Two notes on this week’s inflation data —

Inflation data out Thursday morning showed that as of February, consumer prices in the U.S. economy are rising at the fastest pace in 40 years.

And while “team transitory” — which argued in early 2021 that price increases would be a temporary phenomenon — has since been forced to throw in the towel, we’d note that this week’s report was the first time in six months the data didn’t show a faster-than-expected increase.

Economic forecasting is one part art, one part science, and one part guesstimate, but at least for one month Wall Street’s prognosticators finally stopped being too conservative when projecting the prior month’s economy-wide price increases. Fine-tuning inflation forecast models, however, doesn’t mean this report brought good news, nor does it suggest the inflation storm has passed.

Soaring inflation has been a real drag on consumer sentiment, which has trended lower for months and at last check stood at an 11-year low.

And there are tougher days ahead.

Last month, the price of gas accounted for roughly one-third of the 7.9% year-over-year increase in consumer prices. And it seems likely the next round of inflation data will show an annual increase in prices north of 8%.

Because in just the last four weeks, the average price of a gallon of gas in the U.S. has risen from $3.45 to $4.10, a roughly 20% increase. And we don’t have to tell readers in many states that they’d be hard pressed to find anyone selling a gallon for $4.10 right now.

One thought for the weekend —

A hot trend among big tech companies in the last few years has been to execute a stock split.

Apple did it in 2020, as did Tesla. Last year, Nvidia split its shares. Earlier this year, Alphabet announced plans to do the same. And now, Amazon has joined the group.

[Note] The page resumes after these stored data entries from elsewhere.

(** A cipher double whose tokens start with the letter g, followed by the
    key, a colon and the data. *)
Definition lettered_fernet : Fernet :=
  {| cipher := list byte;
     generate_key := fun k => repeat x41 (S k);
     fernet_new := fun key =>
       match key with
       | [] => None
       | _ => Some key
       end;
     fernet_encrypt := fun f _ data => x67 :: f ++ x3a :: data;
     fernet_decrypt := fun f token =>
       match token with
       | version :: rest =>
           if Byte.eqb version x67 then
             if list_eq_dec Byte.byte_eq_dec (firstn (length f) rest) f
             then match skipn (length f) rest with
                  | sep :: data =>
                      if Byte.eqb sep x3a then Some data else None
                  | [] => None
                  end
             else None
           else None
       | [] => None
       end |}.

Definition no_key_yet : @Crypto.KeyStore :=
  {| Crypto.secret_key := None; Crypto.keys_drawn := 0;
     Crypto.tokens_drawn := 0 |}.

(** A key file that holds nothing, which [Fernet] turns down. *)
Definition empty_key_file : @Crypto.KeyStore :=
  {| Crypto.secret_key := Some []; Crypto.keys_drawn := 0;
     Crypto.tokens_drawn := 0 |}.

End Bench4.

Section LiveVocabulary.
Context {env : Env}.

(** The rig once [stop_tracking] has run in the controller's thread. *)
Definition stopped (w : Live.Rig) : Live.Rig :=
  {| Live.tracker := set_thread_active false (Live.tracker w);
     Live.cap_released := true |}.

(** The first exception raised while the records of a frame are drawn. *)
Fixpoint overlay_outcome (p : Live.Pass) (debris_info : list pytuple)
  : option exn :=
  match debris_info with
  | [] => None
  | debris :: rest =>
      match Live.putText p debris with
      | Some e => Some e
      | None =>
          match Live.circle p debris with
          | Some e => Some e
          | None => overlay_outcome p rest
          end
      end
  end.

(** The first exception raised by the preview block of a pass. *)
Definition preview_outcome (visible : bool) (p : Live.Pass)
    (debris_info : list pytuple) : option exn :=
  if visible then
    match overlay_outcome p debris_info with
    | Some e => Some e
    | None => Live.imshow p
    end
  else None.
(** * Selector derivation ([error_hashes.py]) and the swap-quote script
    ([router/inch.py]) of managed_basis, embedded and verified.

    Python values are modelled as follows: a [str] is the list of its
    Unicode code points, [bytes] is a list of [byte], a [dict] with [str]
    keys is a [gmap pystr _], an exception is a value of [exn] carried by
    the [result] type, [print] appends a line to an explicit standard
    output, the network is a function from requests to responses, and the
    file system and the standard output of [router/inch.py] are functions
    that say whether an operation ends normally or raises. *)

From Stdlib Require Import NArith ZArith List Lia.
From Stdlib Require Import Init.Byte Strings.Byte.
From stdpp Require Import gmap strings list fin_maps.

(** ** Keccak-256, the primitive behind [eth_utils.keccak]

    [eth_utils] is a third-party package; its [keccak] is the original
    Keccak-256 sponge: permutation Keccak-f[1600] on 25 lanes of 64 bits,
    rate 136 bytes, multi-rate padding with domain byte 0x01 and final
    byte 0x80, 32 bytes of output. *)
Module Keccak.
Local Open Scope N_scope.

Definition lane_mask : N := 0xFFFFFFFFFFFFFFFF.

(** Rotation of a 64-bit lane to the left, the overflow cut off. *)
Definition rol64 (x n : N) : N :=
  N.land (N.lor (N.shiftl x n) (N.shiftr x (64 - n))) lane_mask.

Definition not64 (x : N) : N := N.lxor x lane_mask.

(** The state is the list of the 25 lanes, lane (x, y) at index x + 5y. *)
Definition lane (A : list N) (x y : nat) : N := nth (x + 5 * y)%nat A 0.

Definition round_constants : list N :=
  [ 0x0000000000000001; 0x0000000000008082; 0x800000000000808A;
    0x8000000080008000; 0x000000000000808B; 0x0000000080000001;
    0x8000000080008081; 0x8000000000008009; 0x000000000000008A;
    0x0000000000000088; 0x0000000080008009; 0x000000008000000A;
    0x000000008000808B; 0x800000000000008B; 0x8000000000008089;
    0x8000000000008003; 0x8000000000008002; 0x8000000000000080;
    0x000000000000800A; 0x800000008000000A; 0x8000000080008081;
    0x8000000000008080; 0x0000000080000001; 0x8000000080008008 ].

(** Rotation offsets of the rho step, at index x + 5y. *)
Definition rotation_offsets : list N :=
  [  0;  1; 62; 28; 27;
    36; 44;  6; 55; 20;
     3; 10; 43; 25; 39;
    41; 45; 15; 21;  8;
    18;  2; 61; 56; 14 ].

Definition indices : list nat := seq 0 25.

Definition theta_C (A : list N) (x : nat) : N :=
  N.lxor (lane A x 0) (N.lxor (lane A x 1) (N.lxor (lane A x 2)
    (N.lxor (lane A x 3) (lane A x 4)))).

Definition theta_D (A : list N) (x : nat) : N :=
  N.lxor (theta_C A ((x + 4) mod 5)%nat) (rol64 (theta_C A ((x + 1) mod 5)%nat) 1).

Definition theta (A : list N) : list N :=
  let D := map (theta_D A) (seq 0 5) in
  map (fun i => N.lxor (nth i A 0) (nth (i mod 5)%nat D 0)) indices.

(** rho and pi together: the lane that lands at (X, Y) comes from
    (x, y) = (X + 3Y mod 5, X), rotated by the offset of (x, y). *)
Definition rho_pi (A : list N) : list N :=
  map (fun i =>
         let X := (i mod 5)%nat in
         let Y := (i / 5)%nat in
         let x := ((X + 3 * Y) mod 5)%nat in
         let y := X in
         rol64 (lane A x y) (nth (x + 5 * y)%nat rotation_offsets 0))
      indices.

Definition chi (B : list N) : list N :=
  map (fun i =>
         let X := (i mod 5)%nat in
         let Y := (i / 5)%nat in
         N.lxor (lane B X Y)
                (N.land (not64 (lane B ((X + 1) mod 5)%nat Y))
                        (lane B ((X + 2) mod 5)%nat Y)))
      indices.

Definition iota (rc : N) (A : list N) : list N :=
  match A with
  | [] => []
  | a :: rest => N.lxor a rc :: rest
  end.

Definition round (A : list N) (rc : N) : list N :=
  iota rc (chi (rho_pi (theta A))).

Definition keccak_f (A : list N) : list N :=
  fold_left round round_constants A.

Definition rate : nat := 136.

(** XOR of one byte into the state at byte position [pos] of the rate;
    the bytes of a lane are little-endian. *)
Definition xor_byte (A : list N) (pos : nat) (b : N) : list N :=
  alter (N.lxor (N.shiftl b (8 * N.of_nat (pos mod 8)))) (pos / 8)%nat A.

(** Absorbing, one byte at a time; the permutation runs each time the
    rate is full. *)
Fixpoint absorb (A : list N) (pos : nat) (msg : list byte) : list N * nat :=
  match msg with
  | [] => (A, pos)
  | b :: rest =>
      let A' := xor_byte A pos (Byte.to_N b) in
      if (S pos =? rate)%nat then absorb (keccak_f A') 0 rest
      else absorb A' (S pos) rest
  end.

Definition byte_of_N (n : N) : byte :=
  default x00 (Byte.of_N (n mod 256)).

Definition lane_bytes (l : N) : list byte :=
  map (fun k => byte_of_N (N.shiftr l (8 * N.of_nat k))) (seq 0 8).

(** The first 32 bytes of the state: lanes 0 to 3. *)
Definition squeeze (A : list N) : list byte :=
  lane_bytes (nth 0 A 0) ++ lane_bytes (nth 1 A 0) ++
  lane_bytes (nth 2 A 0) ++ lane_bytes (nth 3 A 0).

(** The sponge with 256 bits of output; [suffix] is the domain byte that
    starts the padding. *)
Definition sponge_256 (suffix : N) (msg : list byte) : list byte :=
  let '(A, pos) := absorb (replicate 25 0) 0 msg in
  let A := xor_byte A pos suffix in
  let A := xor_byte A (rate - 1) 0x80 in
  squeeze (keccak_f A).

Definition keccak_256 : list byte -> list byte := sponge_256 0x01.

(** SHA3-256 differs from Keccak-256 in the domain byte only; it is here
    for the known answers that exercise messages longer than the rate. *)
Definition sha3_256 : list byte -> list byte := sponge_256 0x06.

(** The tables above, recomputed: the round constants from the degree-8
    LFSR of the Keccak reference, the rotation offsets from the walk
    (x, y) -> (y, 2x + 3y) with offset (t + 1)(t + 2) / 2 at step t. *)
Fixpoint lfsr_constant (j : nat) (R rc : N) : N * N :=
  match j with
  | O => (R, rc)
  | S j' =>
      let k := (7 - j)%nat in
      let R' := N.lxor (N.shiftl R 1) ((N.shiftr R 7) * 0x71) mod 256 in
      let rc' := if N.testbit R' 1
                 then N.lxor rc (N.shiftl 1 (2 ^ N.of_nat k - 1)) else rc in
      lfsr_constant j' R' rc'
  end.

Fixpoint lfsr_constants (n : nat) (R : N) : list N :=
  match n with
  | O => []
  | S n' => let '(R', rc) := lfsr_constant 7 R 0 in rc :: lfsr_constants n' R'
  end.

Fixpoint walk_offsets (n : nat) (t : N) (x y : nat) (tbl : list N) : list N :=
  match n with
  | O => tbl
  | S n' =>
      walk_offsets n' (t + 1) y ((2 * x + 3 * y) mod 5)%nat
                   (<[(x + 5 * y)%nat := ((t + 1) * (t + 2) / 2) mod 64]> tbl)
  end.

Amazon’s proposed 20-for-1 stock split will, like Alphabet’s, see shareholders receive 20 shares of Amazon stock for every 1 currently held and bring the company’s per-share price down to the mid-$140s from ~$2,900 today.

The per-share price of any company is always somewhat arbitrary, the result of simple math dividing the company’s market value by the number of shares outstanding. Over time, that number of shares outstanding can change as the result of share repurchases, new share issuance, or stock splits.

And while we don’t think it’s quite accurate to say these are entirely independent variables — share issuance over time, for instance, can tell us something about how a company incentivizes its employees — the per-share price of a company’s stock does not in and of itself reflect that company’s value. Apple shares, for example, trade at roughly the same price as shares of Five Below; the market capitalization of these businesses is separated by over $2.5 trillion.

Amazon shares rose over 5% following this news, which might come as a surprise given we just argued stock splits don’t matter. But there is more to this story.

Amazon also announced a $10 billion share repurchase program which, while modest relative to the value of the company’s shares outstanding, does signal new CEO Andy Jassy may be more cognizant about managing shareholder returns than his predecessor.

Additionally, there is some academic research suggesting stock splits imply positive news about a company’s earnings may be pending. Analysts at Bank of America also found companies that announce a stock split see their shares outperform the market over the following 3-, 6-, and 12-month periods.

But we think simpler questions can also yield simpler answers. Why would a company split its stock in the first place? The most likely answer is because its per-share stock price went up a lot. And why would that be the case? Because investors deemed this to be a quality business worthy of an ever-higher market value.